Thank you very much. May I say that it is always
a very great honor and privilege to he introduced by a Rockefeller. As
you recall, when I accepted the nomination for President, the man who introduced
me so generously a moment ago - his brother introduced me then, Governor
Rockefeller, the Governor of the State of New York, and certainly it is
with great pleasure, and I want to take this opportunity to tell you how
much we appreciate the support we have had from not only Governor Rockefeller
in the State of New York and around the country, where he's doing a magnificent
job for our cause, but also from Winthrop Rockefeller, on whom we're counting,
on him and his many friends, to carry the State of Arkansas for us in the
campaign.
As a matter of fact, I had talked to the Governor
about the visit to Arkansas, and we had a very tight schedule. He suggested
that since West Memphis was so conveniently handy to Memphis that this
would be an excellent opportunity, and I so appreciate your inviting us,
and I deeply appreciate, and I want to express that appreciation on behalf
of Pat, my wife, and all of our party, your coming out today in this rather
unusual weather.
I know, too, that Pat would want me to thank
you for this beautiful bouquet of flowers which was presented to her. I
noted an interesting thing about it: It is traditional, I think all of
you would know. I think all of the schoolchildren here kind of wonder how
it is to be the wife of the Vice President and travel around the world
and visit all these cities in the United States. Well, I can tell you that
it is traditional for a bouquet to he presented to the wife, always, and
they're different. Sometimes the bouquets are the flowers of the particular
State which you are visiting. Carnations, for example, are sometimes the
flowers in Colorado, and black-eyed susans in the State of Maryland, and
so on. Usually, however, it's red roses. Well, now, Arkansas - and, as
a matter of fact, Memphis, Tenn., also - had red roses; but you had, it
seemed to me, a very nice touch, and one that I do want to mention. You
had cotton with the roses, and we do appreciate it so much.
I think from now on Pat and I will always
remember our visit to these two cities. We'll remember it for the courtesy
of the crowds, for your graciousness in coming out even when the weather
is bad, but we will remember it because here your bouquets of roses were
different, and they had the red and white as well because of the cotton
which is so typical of this area and which plays such an important part
in the economy, not only of these States, but of all the South and of America,
itself.
I'd like to say, incidentally, too, that coming
into this area, recognizing that there is a tremendous production of cotton
in this particular part of the country, realizing that there are farmers
in this audience and many who will be listening to my voice, it really
is, I can assure you, a great pleasure to be in a farming area where the
farmers, themselves, acting on their own initiative, working in cooperation
with the Government, have worked out a solution for their part of the farm
problem.
I think one of the most exciting stories about
this whole farm problem is what has happened in the cotton program, and,
while it's a technical matter which many of you who are not concerned about
this particular thing from a personal standpoint will not be interested
in, I know from having studied it that here the farmers on their own initiative
have worked out a program in which they have gotten the production in line
with supply, in which they have reduced the surpluses which have hung over
the market, in which they have maintained farm income.

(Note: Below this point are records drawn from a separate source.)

Lemma ok_fresh L U s : am_ok L U s -> mapInfo s !! nIdCount s = None.
Proof using. intros H. apply eq_None_not_Some. intros [i Ei]. pose proof (ix_ids _ _ _ _ (ok_ix _ _ _ H) _ _ Ei). lia. Qed.

(** ** Making *)

Definition created (addr : CAddress) (src : CNetAddr) (s : AddrMan) : AddrInfo := with_pos (Z.of_nat (length (vRandom s))) (new_AddrInfo addr src).

Lemma Create_spec L U s addr src : am_ok L U s -> mapAddr s !! ca_service addr = None -> nIdCount s + 1 < 2 ^ 31 ->
  exists s', Create addr src s = (Ok (nIdCount s), s') /\ am_ok ({[ nIdCount s ]} ∪ L) U s' /\ nIdCount s' = nIdCount s + 1 /\ mapInfo s' = <[nIdCount s := created addr src s]> (mapInfo s) /\
    nKey s' = nKey s /\ vvTried s' = vvTried s /\ vvNew s' = vvNew s /\ m_last_good s' = m_last_good s /\ m_tried_collisions s' = m_tried_collisions s.
Proof using.
  intros H Ha Hlt. pose proof (ok_new_small _ _ _ H) as Hn. pose proof (ok_fresh _ _ _ H) as Fr. pose proof H as [A B C D F G]. unfold Create, mbind, stm_bind, get_st, modify_st, count_new. cbn [nIdCount set_ids].
  rewrite (change_info_ok _ (nIdCount s) (new_AddrInfo addr src)) by (cbn; apply lookup_insert_eq). eexists. split; [reflexivity|]. cbn. rewrite insert_insert_eq, (i32_small (nIdCount s + 1)) by lia.
  split; [|repeat split; reflexivity]. change (with_pos (Z.of_nat (length (vRandom s))) (new_AddrInfo addr src)) with (created addr src s). split; cbn.
  - rewrite ?insert_insert_eq, (i32_small (nIdCount s + 1)) by lia. exact (ix_create _ _ _ _ (created addr src s) A ltac:(lia) Ha eq_refl).
  - rewrite ?insert_insert_eq. apply tb_create; [exact B|exact Fr|lia|reflexivity|reflexivity].
  - rewrite ?insert_insert_eq, (i32_small (nNew s + 1)) by lia. apply (ct_create _ _ _ _ _ _ C (nIdCount s) (created addr src s)); [exact Fr|reflexivity| |exact (count_new_bumped _ _ _ _ _ _ 1 C)].
    pose proof (ix_size _ _ _ _ A ltac:(lia)). lia.
  - set_solver.
  - rewrite ?insert_insert_eq. apply times_insert; [exact F|cbn; lia].
  - rewrite (i32_small (nIdCount s + 1)) by lia. lia.
Qed.

(** ** Out of the new table *)

Lemma with_ref_ref a b i : with_ref a (with_ref b i) = with_ref a i.
Proof using. reflexivity. Qed.

Lemma unlink_loop_spec L U start id ns : forall s i, am_ok L U s -> mapInfo s !! id = Some i -> fInTried i = false -> id ∉ L ->
  (forall b, 0 <= b < ADDRMAN_NEW_BUCKET_COUNT -> in_bucket (nKey s) (vvNew s) id i b = true -> b ∈ map (fun n => (start + n) mod ADDRMAN_NEW_BUCKET_COUNT) ns) ->
  exists s', unlink_loop start id ns s = (Ok tt, s') /\ am_ok ({[ id ]} ∪ L) U s' /\ framed s s' /\ mapInfo s' = <[id := with_ref 0 i]> (mapInfo s) /\ nNew s' = nNew s /\ nTried s' = nTried s.
Proof using.
  induction ns as [|n rest IH]; intros s i H Ei Hi HL Cov.
  { exfalso. destruct (tb_ref _ _ _ _ _ (ok_tb _ _ _ H) id i Ei Hi) as (R1 & _ & R2). specialize (R2 HL). rewrite R1 in R2. assert (R3 : 0 < refs (nKey s) (vvNew s) id i) by lia. apply lcount_witness in R3 as (b & Hb & Hc). apply elem_of_seqZ in Hb. pose proof (Cov b ltac:(lia) Hc) as X. apply not_elem_of_nil in X. exact X. }
  cbn [unlink_loop]. unfold mbind at 1, stm_bind at 1, get_st at 1. rewrite (bind_ok _ _ _ _ _ (info_ref_ok s id i Ei)). set (b := (start + n) mod ADDRMAN_NEW_BUCKET_COUNT).
  assert (Hb : 0 <= b < ADDRMAN_NEW_BUCKET_COUNT) by (apply Z.mod_pos_bound; reflexivity). change (GetBucketPosition (nKey s) true b i) with (npos (nKey s) i b). pose proof (new_in_table (nKey s) b i Hb) as Hin.
  rewrite (bind_ok _ _ _ _ _ (read_cell_ok false s b _ Hin)). destruct (Z.eqb_spec (cell false s b (npos (nKey s) i b)) id) as [Hc|Hc].
  - pose proof (ix_ids _ _ _ _ (ok_ix _ _ _ H) id i Ei) as Hid. rewrite (bind_ok _ _ _ _ _ (write_cell_ok false s b _ (-1) Hin)). rewrite (bind_ok _ _ _ _ _ (change_info_ok (set_table false <[(b, npos (nKey s) i b) := -1]> s) id i _ Ei)).
    destruct (am_unlink L U s b _ id i H ltac:(lia) Hc Ei) as (H1 & Hr & _). change (set_info <[id := with_ref (nRefCount i - 1) i]> (set_table false <[(b, npos (nKey s) i b) := -1]> s)) with (unlinked id i b (npos (nKey s) i b) s).
    destruct (Z.eqb_spec (nRefCount i - 1) 0) as [Hz|Hz].
    + eexists. split; [reflexivity|]. split; [exact H1|]. split; [apply unlinked_framed|]. cbn. rewrite Hz. auto.
    + destruct (IH _ (with_ref (nRefCount i - 1) i) H1) as (s' & Run & H' & Fr & Mi & N1 & N2); [cbn; apply lookup_insert_eq|exact Hi|exact HL| |].
      * intros b' Hb' Hc'. unfold in_bucket in Hc'. cbn in Hc'. rewrite cellv_insert in Hc'. destruct (decide ((b, npos (nKey s) i b) = (b', npos (nKey s) (with_ref (nRefCount i - 1) i) b'))) as [Hq|Hq]; [apply Z.eqb_eq in Hc'; lia|].
        specialize (Cov b' Hb' Hc'). cbn [map] in Cov. apply elem_of_cons in Cov as [->|Cov]; [exfalso; apply Hq; reflexivity|exact Cov].
      * exists s'. split; [exact Run|]. split; [exact H'|]. split; [exact (framed_trans _ _ _ (unlinked_framed _ _ _ _ _) Fr)|]. rewrite Mi, N1, N2. cbn. rewrite insert_insert_eq. auto.
  - apply (IH s i H Ei Hi HL). intros b' Hb' Hc'. pose proof (Cov b' Hb' Hc') as X. cbn [map] in X. apply elem_of_cons in X as [->|X]; [|exact X]. apply Z.eqb_eq in Hc'. contradiction.
Qed.

(** The loop comes by every bucket. *)
Lemma every_bucket start b : 0 <= b < ADDRMAN_NEW_BUCKET_COUNT -> b ∈ map (fun n => (start + n) mod ADDRMAN_NEW_BUCKET_COUNT) (seqZ 0 ADDRMAN_NEW_BUCKET_COUNT).
Proof using.
  intros Hb. apply list_elem_of_fmap. exists ((b - start) mod ADDRMAN_NEW_BUCKET_COUNT). split.
  - rewrite Zplus_mod_idemp_r. replace (start + (b - start)) with b by lia. symmetry. apply Z.mod_small. exact Hb.
  - apply elem_of_seqZ. pose proof (Z.mod_pos_bound (b - start) ADDRMAN_NEW_BUCKET_COUNT ltac:(reflexivity)). lia.
Qed.

(** ** Into the new table *)

Record steady (s s' : AddrMan) : Prop := {
  st_key : nKey s' = nKey s;
  st_ids : nIdCount s' = nIdCount s;
  st_good : m_last_good s' = m_last_good s;
  st_coll : m_tried_collisions s' = m_tried_collisions s;
}.
Lemma framed_steady s s' : framed s s' -> steady s s'.
Proof using. intros []. split; assumption. Qed.
Lemma steady_trans s1 s2 s3 : steady s1 s2 -> steady s2 s3 -> steady s1 s3.
Proof using. intros [] []. split; congruence. Qed.

(** A reference from the new table is added. *)
Definition linked (id : Z) (i : AddrInfo) (b p : Z) (s : AddrMan) : AddrMan := set_table false <[(b, p) := id]> (set_info <[id := with_ref (nRefCount i + 1) i]> s).
(* ===== verification/AddrManOps.v ===== *)
(** * The operations of the address manager and its check

    Every operation returns and keeps the invariant, and [CheckAddrman] finds no
    error in a state that has it. *)

From stdpp Require Import base numbers list gmap sorting strings.
From Stdlib Require Import ZArith Lia.
From S2P Require Import Prelude Params Streams Serialize AddrMan AddrManProofs.

Local Open Scope Z_scope.

(** * The operations of the address manager

    Every operation returns and keeps the invariant [man_ok] of the tables and
    of the collisions that wait for a test; what each has done. *)

Section Ops.
Context {E : AddrEnv}.

(** What waits to enter the tried table waits for an occupied place. *)
Record collisions_ok (s : AddrMan) : Prop := {
  co_old id : id ∈ m_tried_collisions s -> id < nIdCount s;
  co_place id i : id ∈ m_tried_collisions s -> mapInfo s !! id = Some i -> cell true s (tbucket (nKey s) i) (tpos (nKey s) i) <> -1;
  co_size : (size (m_tried_collisions s) <= ADDRMAN_SET_TRIED_COLLISION_SIZE)%nat;
}.

Record man_ok (s : AddrMan) : Prop := { man_am : am_ok ∅ ∅ s; man_coll : collisions_ok s }.

(** How the state moves on: identifiers are not used again, addresses stay
    with them, and a place of the tried table stays occupied. *)
Record later (s s' : AddrMan) : Prop := {
  lt_key : nKey s' = nKey s;
  lt_ids : nIdCount s <= nIdCount s';
  lt_tried b p : cell true s b p <> -1 -> cell true s' b p <> -1;
  lt_info k i' : k < nIdCount s -> mapInfo s' !! k = Some i' -> exists i, mapInfo s !! k = Some i /\ ai_service i' = ai_service i;
}.
Lemma Good_correct_witness : exists s', Good_ (301, 8333) true 1001000 sample_state = (Ok (good_result sample_state (301, 8333) true), s') /\ man_ok s' /\
    (good_result sample_state (301, 8333) true = true -> exists id i, Find (301, 8333) s' = Some id /\ mapInfo s' !! id = Some i /\ fInTried i = true) /\
    (forall id i, Find (301, 8333) sample_state = Some id -> mapInfo sample_state !! id = Some i -> good_result sample_state (301, 8333) true = true -> cell true sample_state (tbucket (nKey sample_state) i) (tpos (nKey sample_state) i) <> -1 ->
      exists j, mapInfo s' !! cell true sample_state (tbucket (nKey sample_state) i) (tpos (nKey sample_state) i) = Some j /\ fInTried j = false /\ nRefCount j = 1) /\
    (true = true -> forall b p, cell true sample_state b p <> -1 -> cell true s' b p = cell true sample_state b p).
Proof. apply (Good_correct sample_state (301, 8333) true 1001000); [exact sample_reached|lia]. Defined.

Lemma GetAddr_correct_witness : exists ids s', GetAddr_ 2 100 (Some true) true 1000400 (fun _ _ => 0) sample_state = (Ok (address_of sample_state <$> ids), s') /\ man_ok s' /\ NoDup (ca_service <$> (address_of sample_state <$> ids)) /\
    (forall id, id ∈ ids -> exists i, mapInfo sample_state !! id = Some i /\ fits (Some true) true 1000400 i = true) /\
    Z.of_nat (length ids) = Z.min (request_limit sample_state 2 100) (lcount (id_fits sample_state (Some true) true 1000400) (vRandom sample_state)).
Proof. apply GetAddr_correct; [exact sample_reached|lia|lia|intros; lia]. Defined.

Definition sample_draws : select_draws := {| draw_table := true; draw_bucket := fun turn _ => Z.of_nat turn; draw_position := fun _ _ => 5; draw_accepts := fun _ _ _ => true |}.

Lemma Select_correct_witness : match select_table sample_state sample_draws false None with
  | None => forall fuel, Select_ fuel sample_draws false None sample_state = Ok None
  | Some tried =>
      (forall fuel, match Select_ fuel sample_draws false None sample_state with Ok (Some r) => select_answer sample_state tried None r | Ok None => False | Fail e => e = OutOfFuel end) /\
      exists b, 0 <= b < bucket_count tried /\ forall T, draw_bucket sample_draws T (bucket_count tried) = b -> (forall r i, draw_accepts sample_draws T r i = true) -> exists r, Select_ (S T) sample_draws false None sample_state = Ok (Some r)
  end.
Proof. apply (Select_correct sample_state sample_draws false None). exact sample_reached. Defined.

This is certainly acting in the great American
tradition of not simply waiting for Uncle Sam to do something for you,
and certainly the farmers in this area are to be congratulated - and all
over the country, for that matter - for what they have done in working
out this decision as it has existed.
Now, in the time that I have today there are
a great number of issues that I would like to discuss with you. I would
like to say, first of all, that I recognize that, coming into a State like
Arkansas, there are not as many Republicans here as there are Democrats.
We're glad to have some. We realize that the Democrats are in the majority.
Your Governor is a Democrat. Your two Senators are Democrats. All of your
Congressmen are Democrats. However, I think that all of you in this audience
would say that the States like Arkansas, in which, for too many years,
you have had simply, in effect, one party to choose from, need a change.
You need it. I would say even if you were Democrats you would say this,
because the best government is one in which the people do have a choice.
I am glad forth at reason in this State my Republican friends, although
they are in the minority, are attempting to give the people a chance to
have a choice in an election.
That's good for the Democrats, too. It keeps
them on their toes. It is not good for the Republicans, for example, to
be in power without any significant competition, and that's why in this
particular State I'm glad to pay my respects to those Republicans who are
here, and to those who are candidates as well.
But I do realize that, as we look at this
election, it will depend, in this State, as it will in many of the Southern
States - as a matter of fact, as it will in my State of California where
there are a million more Democrats than there are Republicans - the outcome
of this election will depend not only on our getting Republican votes but
on getting Democratic votes as well, and the point I would like for all
of you to consider with me for just a moment, if you will, is: Why is it
that any person who was a Democrat would leave his party and vote for a
Republican candidate for the Presidency?
And some people, for example, have put it
another way. They have said, well, anybody who would vote for a Republican
candidate for the Presidency would he disloyal to his own party if he were
a Democrat. I just want to put it exactly as it is. President Eisenhower
in 1952 and 1956 got millions of Democratic votes throughout the country.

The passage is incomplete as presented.